В киноклубе идет неделя фильма «Спор садов» Рауля Руиса. Прежде чем перейти к следующему фильму, почитайте конспект
лекции ландшафтного архитектора Мартина Рейн-Кано. Родом он из Аргентины, и уже
в юном возрасте интервьюировал Хорхе Луиса Борхеса - в презентации даже была
черно-белая фотография маленького Мартина, сидевшего чуть ли не на плече у
писателя. Сейчас Рейн-Кано живет в Берлине, руководит собственным бюро Topotek1, выполняет проекты
по преображению среды (городские парки, небольшие участки общественных
пространств, сады и так далее), создает необыкновенные экспозиции, говорит на
нескольких языках, смотрит кино (!) и выступает с лекциями в Европе и не
только. Несколько раз приезжал в Россию. Зимой в Петербург Мартин Рейн-Кано был
приглашен в жюри конкурса на разработку концепции парка вокруг нового жилого
комплекса в Выборгском районе. На Новой сцене Александринки архитектор прочитал
открытую лекцию, в которой не только рассказал о реализованных проектах, но и
поделился своими мыслями о ландшафте как метафизической категории, частично
продемонстрировал свой киноманский список, неполиткорректно шутил про эстонцев
и чувства верующих, рассуждал о мечтателях-экзистенциалистах и сообщил
слушателям, что женат на композиторе.
Предварительно еще замечу, что это вольный тезисный конспект
с моими пометками, а не дословная расшифровка лекции.
Мартин Рейн-Кано
Все начинается с литературы, с языка, с некоего текста,
который ландшафтный архитектор или художник либо зашифровывает, либо
расшифровывает. Об этом он говорит и в интервью журналу "Проект Балтия".
*
Кадры из фильмов, о которых я думала в контексте будущего
киноклуба, - все как на подбор: Антониони, Ален Рене, Пазолини, Гринуэй… Да что
же это такое, он пересмотрел все мои любимые фильмы. Причем он не чурается популярного
кино, детских мультфильмов и даже… О боже, Сильвестр Сталлоне! Скульптура
боксера Рокки – заметный объект скульптурного парка перед Художественным музеем
Филадельфии. Таким образом, плохой актер становится фигурой реальности,
особенно будучи выполненным в бронзе. Город братской любви в восторге: все
лучше, чем пускать мазню Сталлоне-художника в Инженерный замок.
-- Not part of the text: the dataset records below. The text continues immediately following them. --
(** C6 (as the program has it). For a reading that is a whole number of
    mg/dL (of at most 1 000 000 in size), Number mode leaves the reading
    unchanged in mg/dL; in mmol/L it shows the reading divided by 18 and
    rounded to one decimal place (a multiple of 0.1 within 0.05 of the
    quotient), and multiplying the shown value by 18 gives the reading back
    within 0.9. *)
Theorem renderNumber_conversion (now : num) (data : NightscoutResponse)
    (settings : Settings) (z : Z) :
  (Z.abs z <= 1000000)%Z →
  truthy_opt (bgnow_last data) = Some (ofZ z) →
  match s_unit settings with
  | Mgdl => number_value (renderNumber now data settings) = Some (ofZ z)
  | Mmol =>
      ∃ r k,
        number_value (renderNumber now data settings) = Some (Fin r) ∧
        (r * 10 == inject_Z k)%Q ∧
        (Qabs (r - inject_Z z / 18) <= 1 # 20)%Q ∧
        (Qabs (r * 18 - inject_Z z) <= 9 # 10)%Q
  end.
Proof.
  intros _ Hlast. unfold renderNumber. rewrite Hlast.
  destruct (s_unit settings); [reflexivity|].
  destruct (toMmol1_Fin (inject_Z z)) as (r & k & Hr0 & Hk & Hr).
  unfold ofZ. rewrite Hr0.
  exists r, k. repeat split; [done..|].
  apply Qabs_Qle_condition. apply Qabs_Qle_condition in Hr.
  unfold Qdiv in Hr. set (x := (inject_Z z * / 18)%Q) in *.
  assert (Hx : (inject_Z z == x * 18)%Q) by (unfold x; field).
  rewrite Hx. clearbody x. split; lra.
Qed.

Lemma renderNumber_conversion_witness :
  (Z.abs 100 <= 1000000)%Z ∧
  truthy_opt (bgnow_last (reading (ofZ 100) None)) = Some (ofZ 100) ∧
  ∃ r k,
    number_value
      (renderNumber n0 (reading (ofZ 100) None) (mergeSettings mmol_settings))
      = Some (Fin r) ∧
    (r * 10 == inject_Z k)%Q ∧
    (Qabs (r - inject_Z 100 / 18) <= 1 # 20)%Q ∧
    (Qabs (r * 18 - inject_Z 100) <= 9 # 10)%Q.
Proof.
  split; [simpl; lia|]. split; [reflexivity|].
  apply (renderNumber_conversion n0 (reading (ofZ 100) None)
           (mergeSettings mmol_settings) 100%Z); [simpl; lia|reflexivity].
Defined.

(** C6, the claim as stated fails: 100 mg/dL is shown as 5.6 mmol/L, and
    5.6 * 18 = 100.8 is 0.8 away from 100, more than 0.1. *)
Lemma mmol_round_trip_off_by_more_than_a_tenth :
  number_value
    (renderNumber n0 (reading (ofZ 100) None) (mergeSettings mmol_settings))
    = Some (Fin (28 # 5)) ∧
  Fin (28 # 5) * n18 = Fin (504 # 5) ∧
  ¬ (Qabs ((504 # 5) - 100) <= 1 # 10)%Q.
Proof.
  split; [reflexivity|]. split; [reflexivity|].
  intros H. vm_compute in H. by apply H.
Qed.

(* ===================================================================== *)
(** ** Graph mode *)
(* ===================================================================== *)


(** C10. A current reading of exactly 0 is rendered as an absent one: Number
    mode shows "No Data", Graph mode gives the same picture as without the
    reading, with an empty header in the in-range colour. *)
Theorem zero_reading_as_absent (now : num) (data : NightscoutResponse)
    (entries : list NightscoutEntry) (settings : Settings) :
  bgnow_last data = Some n0 →
  renderNumber now data settings = SvgNoData ∧
  renderNumber now (without_last data) settings = SvgNoData ∧
  renderGraph data entries settings
    = renderGraph (without_last data) entries settings ∧
  (entries ≠ [] →
   ∃ g, renderGraph data entries settings = SvgGraph g ∧
        g_headerText g = TStr EmptyString ∧ g_headerArrow g = EmptyString ∧
        g_currentColor g = inRangeColor settings).
Proof.
  intros H0.
  assert (Hw : bgnow_last (without_last data) = None).
  { unfold bgnow_last, without_last. simpl. by destruct (bgnow data). }
  unfold renderNumber, renderGraph. rewrite H0, Hw. simpl.
  split; [done|]. split; [done|].
  destruct entries as [|e es]; [by split|].
  split; [done|]. intros _. eexists. split; [reflexivity|]. done.
Qed.

Lemma zero_reading_as_absent_witness :
  bgnow_last (reading n0 None) = Some n0 ∧
  renderNumber n0 (reading n0 None) DEFAULT_SETTINGS = SvgNoData ∧
  renderNumber n0 (without_last (reading n0 None)) DEFAULT_SETTINGS
    = SvgNoData ∧
  renderGraph (reading n0 None) [sample 100 1; sample 110 2] DEFAULT_SETTINGS
    = renderGraph (without_last (reading n0 None))
        [sample 100 1; sample 110 2] DEFAULT_SETTINGS ∧
  ([sample 100 1; sample 110 2] ≠ [] →
   ∃ g, renderGraph (reading n0 None) [sample 100 1; sample 110 2]
          DEFAULT_SETTINGS = SvgGraph g ∧
        g_headerText g = TStr EmptyString ∧ g_headerArrow g = EmptyString ∧
        g_currentColor g = inRangeColor DEFAULT_SETTINGS).
Proof.
  split; [reflexivity|].
  apply (zero_reading_as_absent n0 (reading n0 None)
           [sample 100 1; sample 110 2] DEFAULT_SETTINGS).
  reflexivity.
Defined.
(** * todo.py: a shallow embedding and its verified properties

    The program scans directories for annotated comment lines
    ([@TODO], [@FIXME], ...) and prints them grouped by file.  This
    development embeds [src/todo.py] function by function:

    - Python [str] values are lists of Unicode code points;
    - the compiled pattern of [search_file] is a regular expression
      syntax tree run by a backtracking matcher with capture groups;
    - the operating system is an explicit snapshot: a directory tree with
      regular files, directories and their access rights, symbolic links
      and special files, resolved as the kernel resolves paths, with its
      limits on their length; an environment mapping, a working directory
      and a home directory; the frames left before the recursion limit
      and the codec of stdout;
    - exceptions are values of an error monad; output and the work handed
      to the pool are threaded as state. *)

From Stdlib Require Import Strings.String Strings.Ascii.
From Stdlib Require DecimalString.
From stdpp Require Import base tactics option numbers list sorting gmap.
(** * Omni_Diary: retrieval context, prompt formatting, analysis request

    A shallow embedding of [Omni_Diary.py].  Python values are modelled as
    the interpreter has them: a [str] is a sequence of Unicode code points,
    a [dict] is an insertion-ordered list of key/value pairs, integers are
    unbounded.  The Qt date and time classes used by the program are
    modelled by their Julian-day representation. *)

From Stdlib Require Import ZArith NArith Lia Bool Ascii String SpecFloat.
From stdpp Require Import base option list sorting gmap.

Open Scope Z_scope.

(** ** Python strings *)

Module Py.

(** A character is a Unicode code point; [len], slicing, comparison and
    [strip] all work per code point. *)
Definition char := N.
Definition str := list char.

(** A source literal, written with one byte per (ASCII) character. *)
Definition lit (s : string) : str :=
  List.map N_of_ascii (list_ascii_of_string s).

(** [str.isspace] on one character: the code points Python treats as
    whitespace. *)
Definition isspace (c : char) : bool :=
  ((9 <=? c) && (c <=? 13) || (28 <=? c) && (c <=? 32) ||
   (c =? 133) || (c =? 160) || (c =? 5760) ||
   (8192 <=? c) && (c <=? 8202) || (c =? 8232) || (c =? 8233) ||
   (c =? 8239) || (c =? 8287) || (c =? 12288))%N.

Fixpoint lstrip (s : str) : str :=
  match s with
  | [] => []
  | c :: s' => if isspace c then lstrip s' else s
  end.

Definition rstrip (s : str) : str := rev (lstrip (rev s)).

(** [s.strip()] *)
Definition strip (s : str) : str := rstrip (lstrip s).

(** [a < b] on strings: lexicographic on code points, a proper prefix
    being smaller. *)
Fixpoint str_ltb (a b : str) : bool :=
  match a, b with
  | _, [] => false
  | [], _ :: _ => true
  | x :: a', y :: b' =>
      if (x <? y)%N then true
      else if (y <? x)%N then false
      else str_ltb a' b'
  end.

(** [a <= b] is the negation of [b < a]; the order is total. *)
Definition str_leb (a b : str) : bool := negb (str_ltb b a).

Definition str_le (a b : str) : Prop := str_leb a b = true.

Definition str_eqb (a b : str) : bool := bool_decide (a = b).
(* ===== verification/PhysBitmap.v ===== *)
(** * Physical page bitmap allocator

    Model of [phys_bitmap.rs] and [release_bitmap_page.rs]: the page map
    ([sys_pgmap], one bit per 4 KiB page, 1 = free), the scan cursor
    [page_start], its bound [page_end] (both byte offsets from the map) and the
    counter [pages_free].  The specification is the set of free page indices
    ([bit_set] of the map); [alloc_step] runs the operations as a state machine
    with the pages handed out so far as ghost state. *)

From stdpp Require Import base list gmap fin_sets sets relations.
From Stdlib Require Import ZArith Lia.
From S2P Require Import Prelude Bitmap.

(** ** Model *)

Record pgmap := PgMap {
  map : list Z;
  page_start : Z;
  page_end : Z;
  pages_free : Z;
}.

Definition bitmap_bts_free_delta (page_index : Z) (map : list Z) : run (Z * list Z) :=
  let byte_index := Z.shiftr page_index 3 in
  let bit := Z.land page_index 7 in
  old_byte ← ld8 map byte_index;
  let old := Z.land (Z.shiftr old_byte bit) 1 in
  map ← st8 map byte_index (Z.lor old_byte (u8 (Z.shiftl 1 bit)));
  Done (bool_to_Z (old =? 0), map).

Definition release_bitmap_page_without_cursor_update (page_index : Z) (map : list Z)
  : run (Z * list Z) :=
  let byte_index := Z.shiftr page_index 3 in
  let bit := Z.land page_index 7 in
  old_byte ← ld8 map byte_index;
  let old := Z.land (Z.shiftr old_byte bit) 1 in
  map ← st8 map byte_index (Z.lor old_byte (u8 (Z.shiftl 1 bit)));
  Done (bool_to_Z (old =? 0), map).

Definition release_bitmap_page_mode_b (page_index : Z) (s : pgmap) : run (Z * pgmap) :=
  '(delta, map') ← bitmap_bts_free_delta page_index (map s);
  let pf := if negb (delta =? 0) then pages_free s +ₘ delta else pages_free s in
  Done (delta, PgMap map' (page_start s) (page_end s) pf).

(** One turn of the [while ebx < end] scan. *)
Definition alloc_page_body (s : pgmap) (ebx : Z) : run (Z + (Z * pgmap)) :=
  if negb (ebx <? page_end s) then Done (inr (0, s)) else
  word ← ld32 (map s) ebx;
  if negb (word =? 0) then
    let bit := trailing_zeros 32 word in
    let pf := pages_free s -ₘ 1 in
    if pf =? 0 then Done (inr (0, PgMap (map s) (page_start s) (page_end s) 1)) else
    let new_word := Z.land word (2 ^ 32 - 1 - (1 <<ₘ bit)) in
    map' ← st32 (map s) ebx new_word;
    let page_index := bit +ₘ (ebx *ₘ 8) in
    Done (inr (page_index <<ₘ 12, PgMap map' ebx (page_end s) pf))
  else Done (inl (ebx +ₘ 4)).

Definition alloc_page (s : pgmap) : run (Z * pgmap) :=
  if as_i32 (pages_free s) <=? 1 then
    Done (0, PgMap (map s) (page_start s) (page_end s) 1)
  else loop (S (length (map s))) (alloc_page_body s) (page_start s).

Definition free_page (phys : Z) (s : pgmap) : run pgmap :=
  let page_index := Z.shiftr phys 12 in
  '(delta, map') ← bitmap_bts_free_delta page_index (map s);
  let pf := if negb (delta =? 0) then pages_free s +ₘ 1 else pages_free s in
  let dword_off := Z.land (Z.shiftr page_index 3) (2 ^ 32 - 1 - 3) in
  let cursor := page_start s in
  let ps := if dword_off <? cursor then dword_off else cursor in
  Done (PgMap map' ps (page_end s) pf).

(** The [while i < need_bytes] zeroing of a found run. *)
Definition zero_body (edi need_bytes : Z) (st : list Z * Z) : run (list Z * Z + list Z) :=
  let '(m, i) := st in
  if negb (i <? need_bytes) then Done (inr m) else
  m ← st8 m (edi + i) 0;
  Done (inl (m, i +ₘ 1)).
(* ===== verification/Time.v ===== *)
(** * Filesystem calendar

    Model of [time.rs]: BDFE date/time blocks, the KolibriOS second count since
    2001-01-01 ([fs_calculate_time], [fs_time2bdfe]) and the on-disk time
    formats converted through it (NTFS FILETIME, XFS bigtime, ext4 Unix time,
    FAT packed date and time), of [ntfs_get_time.rs], and of the CMOS readers
    [fs_get_time.rs] and [fs_read_cmos.rs].  The on-disk formats that map
    seconds one to one share the interface [EpochCodec]. *)

From stdpp Require Import base list.
From Stdlib Require Import ZArith Lia.
From S2P Require Import Prelude.

(** ** Model *)

Definition NTFS_FILETIME_BIAS_LO : Z := 3365781504.
Definition NTFS_FILETIME_BIAS_HI : Z := 29389701.
Definition NTFS_FILETIME_PER_SEC : Z := 10000000.
Definition XFS_NANOSEC_PER_SEC : Z := 1000000000.
Definition XFS_BIGTIME_TO_KOS_OFFSET_NS_LO : Z := 0x11350000.
Definition XFS_BIGTIME_TO_KOS_OFFSET_NS_HI : Z := 0x2B610A37.
Definition XFS_BIGTIME_TO_KOS_OFFSET_NS : Z :=
  Z.lor (Z.shiftl XFS_BIGTIME_TO_KOS_OFFSET_NS_HI 32) XFS_BIGTIME_TO_KOS_OFFSET_NS_LO.
Definition UNIXTIME_TO_KOS_OFFSET : Z := 978307200.

Record BdfeTime := mkBdfe {
  sec : Z;
  min : Z;
  hour : Z;
  day : Z;
  month : Z;
  year : Z;
}.

Definition to_bytes (t : BdfeTime) : list Z :=
  [sec t; min t; hour t; 0; day t; month t; u8 (year t); u8 (Z.shiftr (year t) 8)].

Definition from_bytes (b : list Z) : run BdfeTime :=
  b0 ← ld8 b 0; b1 ← ld8 b 1; b2 ← ld8 b 2; b4 ← ld8 b 4; b5 ← ld8 b 5; y ← ld16 b 6;
  Done (mkBdfe b0 b1 b2 b4 b5 y).

(** [months] followed by [months2]. *)
Definition materialize_month_tables : list Z :=
  [31; 28; 31; 30; 31; 30; 31; 31; 30; 31; 30; 31;
   31; 29; 31; 30; 31; 30; 31; 31; 30; 31; 30; 31].

(** A table read guarded by [idx < 24]. *)
Definition table_len (idx : Z) : Z := default 0 (materialize_month_tables !! Z.to_nat idx).

Definition month_sum_body (table_base : Z) (st : Z * Z) : run (Z * Z + Z) :=
  let '(month_idx, month_sum) := st in
  let month_idx := month_idx - 1 in
  if month_idx <? 0 then Done (inr month_sum) else
  let idx := table_base + month_idx in
  let day_len := if idx <? 24 then table_len idx else 0 in
  Done (inl (month_idx, month_sum +ₘ day_len)).

Definition fs_calculate_time (t : BdfeTime) : run Z :=
  let years := if year t <? 2001 then 0 else year t -ₘ 2001 in
  let table_base := if Z.land (years + 1) 3 =? 0 then 12 else 0 in
  month_sum ← loop (S (Z.to_nat (month t))) (month_sum_body table_base) (month t - 1, 0);
  let days := ((years *ₘ 365) +ₘ Z.shiftr years 2) +ₘ month_sum in
  let days := (days -ₘ 1) +ₘ day t in
  let total := (days *ₘ 24) +ₘ hour t in
  let total := (total *ₘ 60) +ₘ min t in
  let total := (total *ₘ 60) +ₘ sec t in
  Done total.

Definition fs_calculate_time_ptr (block : list Z) : run Z :=
  t ← from_bytes block; fs_calculate_time t.

(** [sub dl, [ecx]] / [dec dh] / [jns] on the 16-bit day-of-year. *)
Definition month_peel_body (table_base : Z) (st : Z * Z) : run (Z * Z + Z * Z) :=
  let '(month, dx) := st in
  let month := month +ₘ 1 in
  let idx := table_base + (month - 1) in
  let mlen := if idx <? 24 then table_len idx else 0 in
  let new_dl := u8 (u8 dx - u8 mlen) in
  let borrow := u8 dx <? u8 mlen in
  if negb borrow then Done (inl (month, Z.lor (Z.land dx 0xff00) new_dl)) else
  let dh := u8 (Z.shiftr dx 8) in
  let new_dh := u8 (dh - 1) in
  let dx := Z.lor (u16 (Z.shiftl new_dh 8)) new_dl in
  if 0 <=? as_i8 new_dh then Done (inl (month, dx)) else
  Done (inr (month, u8 (u8 (new_dl + u8 mlen) + 1))).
Этому примеру вторит деревня в Новой Зеландии, где снимали
фильм «Властелин колец». Деревню стали называть «деревней хоббитов», то есть на
ровном месте возникла новая легенда, включенная в нарратив целой нации. Толпы
туристов сходны с толпами желающих посетить замок Бран под городом Брашов,
только вот господарь Влад Цепеш, в отличие от хоббитов, существовал на самом
деле.
*
В диснеевской «Алисе в стране чудес» показан пестрый пейзаж
из какого-то прекрасного сна. Для обыденности подобная среда кажется
нефункциональной, нелепой и неуместной, однако именно к этому иногда и
стремится ландшафтный архитектор. Так называемый wow-эффект возникает особенно при
совпадении несовпадаемого, в результате мышления «вне рамок», как говорится у
креативщиков и ученых, out of the box
или out of scale.
*
Понятие «город» родом из Средиземноморья: еще древние знали
о том, что такое полис, как его формировать, как им управлять и как его
оформлять. Средиземноморское видение источника цивилизации противоречит «северному»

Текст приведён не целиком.